Velhos iniciados contam que nos idos e saudosos tempos do candomblé antigo o recolhimento à clausura, onde se processa a iniciação, não tinha duração pré-determinada. O filho-de-santo ficava recolhido no terreiro o tempo necessário à sua aprendizagem de sacerdote e à realização de todas as atividades que os ritos de uma feitura de orixá envolvem. Podia ficar meses, muitos meses, isolado do mundo, totalmente mergulhado na sua iniciação. Isso ficou para trás. Hoje, cada iniciação, que se faz num período que não soma os dias de um mês, tem de ser cuidadosamente planejada, de modo a encaixar os dias de recolhimento do filho-de-santo nas suas férias de trabalho ou nos momentos vagos deixados pelos compromissos da vida secular. O tempo da iniciação passa a ser regulado pelo tempo do mercado de trabalho. O tempo africano do terreiro é vencido pelo tempo da sociedade capitalista.
Os velhos do candomblé falam do passado como um tempo perdido, que já não se repete, vencido por um presente em que impera a pressa, o gosto pela novidade, a falta de respeito para com as caras tradições e, sobretudo, o descaso para com os mais velhos. Dizem que “o candomblé hoje vive de comércio, é pura exibição”, reclamam que “uns querem ser mais que os outros”, falam que “os que mal saíram das fraldas, que não sabem nada, já empinam a cabeça para os antigos”, lamentam que “os velhos babás e as velhas iás não tem mais voz em nada”, asseveram que “os jovens o que querem é sugar os seus mais velhos e depois chutar seu traseiro e buscar outro lugar onde podem mandar à vontade”. Falam com saudade daquele mundo ideal que ficou para trás e gostam sempre de frisar que “no meu tempo não era assim”, repetindo que “hoje ninguém mais tem humildade, querendo saber mais do que os antigos, essas crianças presunçosas, esses jovens cheios de vento”. Seu discurso triste revela certamente muito de nostalgia da juventude, mas é também o testemunho verdadeiro de perdas efetivas.
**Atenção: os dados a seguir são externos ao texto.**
(** ** The monad *)

Record Out (A : Type) : Type := mkOut {
  out_res : result A;
  out_world : World;
  out_events : list event
}.
Arguments mkOut {A} _ _ _.
Arguments out_res {A} _.
Arguments out_world {A} _.
Arguments out_events {A} _.

Definition M (A : Type) : Type := World -> Out A.

#[global] Instance M_ret : MRet M := fun A a w => mkOut (Ok a) w [].

#[global] Instance M_bind : MBind M := fun A B f m w =>
  let o := m w in
  match out_res o with
  | Ok a =>
      let o' := f a (out_world o) in
      mkOut (out_res o') (out_world o') (out_events o ++ out_events o')
  | Raise e => mkOut (Raise e) (out_world o) (out_events o)
  end.

Definition raise {A : Type} (e : exn) : M A := fun w => mkOut (Raise e) w [].

Definition emit (ev : event) : M unit := fun w => mkOut (Ok tt) w [ev].

Definition logging (lvl : level) (m : logmsg) : M unit := emit (Log lvl m).

(** [try: body except <classes>: handler]. An exception outside the
    caught classes goes on to the caller. *)
Definition try_except {A : Type} (body : M A) (caught : exn -> bool)
    (handler : exn -> M A) : M A := fun w =>
  let o := body w in
  match out_res o with
  | Ok a => o
  | Raise e =>
      if caught e then
        let o' := handler e (out_world o) in
        mkOut (out_res o') (out_world o') (out_events o ++ out_events o')
      else o
  end.

(** [for x in xs: body x]; an exception leaves the loop. *)
Fixpoint for_each {A : Type} (xs : list A) (body : A -> M unit) : M unit :=
  match xs with
  | [] => mret tt
  | x :: rest => body x ;; for_each rest body
  end.

(** ** Python strings and dicts *)

(** [sub in s]. *)
Fixpoint str_in (sub s : string) : bool :=
  String.prefix sub s ||
  match s with
  | EmptyString => false
  | String _ s' => str_in sub s'
  end.

(** [{h['name']: h['value'] for h in hs}]: a later header of the same name
    overwrites an earlier one. *)
Definition headers_dict (hs : list (string * string)) : gmap string string :=
  foldl (fun d h => <[h.1 := h.2]> d) ∅ hs.

(** [d.get(k, dflt)]. *)
Definition dict_get (d : gmap string string) (k dflt : string) : string :=
  default dflt (d !! k).

(** ** Constants of [gmail_spam_checker.py] *)

Definition PROCESSED_LABEL_NAME : string := "ML_PROCESSED".
Definition POLL_INTERVAL_SECONDS : Z := 60.
Definition SPAM_CONFIDENCE_THRESHOLD : float := 0.95%float.
Definition TRUSTED_DOMAINS : list string :=
  ["@google.com"; "@gmail.com"; "@github.com"; "@microsoft.com"; "@amazon.com"].

(** ** [spam_classifier.py] *)

(** The tokenizer, the model and the softmax are outside the repository:
    [run_model] is lines 65-79 of [get_spam_probabilities_batch], the list
    [predictions[:, 1].tolist()] or the exception raised on the way. *)
Record SpamClassifier : Type := mkClassifier {
  run_model : list string -> result (list float)
}.

Definition get_spam_probabilities_batch (self : SpamClassifier)
    (texts : list string) : M (list float) :=
  try_except
    (emit (ModelRun texts) ;;
     match run_model self texts with
     | Ok spam_probabilities => mret spam_probabilities
     | Raise e => raise e
     end)
    is_Exception
    (fun e =>
       logging ERROR (BatchClassificationError e) ;;
       mret (repeat 0.0%float (length texts))).

(** [self.get_spam_probabilities_batch([text])[0]]; indexing an empty list
    is an IndexError. *)
Definition get_spam_probability (self : SpamClassifier) (text : string)
    : M float :=
  ps ← get_spam_probabilities_batch self [text];
  match ps with
  | p :: _ => mret p
  | [] => raise OtherException
  end.

(** ** The Gmail service *)

Definition next_fault (w : World) : option exn :=
  match script w with
  | Some e :: _ => Some e
  | _ => None
  end.

Definition advance (w : World) : list (option exn) := tail (script w).

(** One [....execute()]: the request is issued, then the scripted fault is
    raised, or the provider serves the request (which can itself be refused
    with an [HttpError], leaving the provider's state as it was). *)
Definition execute {A : Type} (request : event)
    (serve : Gmail -> option (A * Gmail)) : M A := fun w =>
  match next_fault w with
  | Some e => mkOut (Raise e) (mkWorld (gmail w) (advance w)) [request]
  | None =>
      match serve (gmail w) with
      | Some (a, g') => mkOut (Ok a) (mkWorld g' (advance w)) [request]
      | None => mkOut (Raise HttpError) (mkWorld (gmail w) (advance w)) [request]
      end
  end.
O presente agora se descortina como ruptura, descontinuidade. O passado não explica mais, nem se completa no presente. Os mitos vão sendo esquecidos, os odus simplificados, os deuses ganham ares mais condizentes com a modernidade. Os jovens acusam os mais velhos de levarem para o túmulo segredos iniciáticos que não transmitem para ninguém, enfraquecendo os mistérios da religião e sua força, o axé, mas de fato não se importam muito com isso. Acreditam menos na existência dos segredos do que os mais velhos diziam acreditar. Aprenderam que a tradição é e pode ser construída a cada instante, pois a lei-do-santo, que ordena as tradições do candomblé, não tem mais do que um século de vida, nem uma única versão, e está sempre mudando. E levam adiante sua religião, pensando no futuro.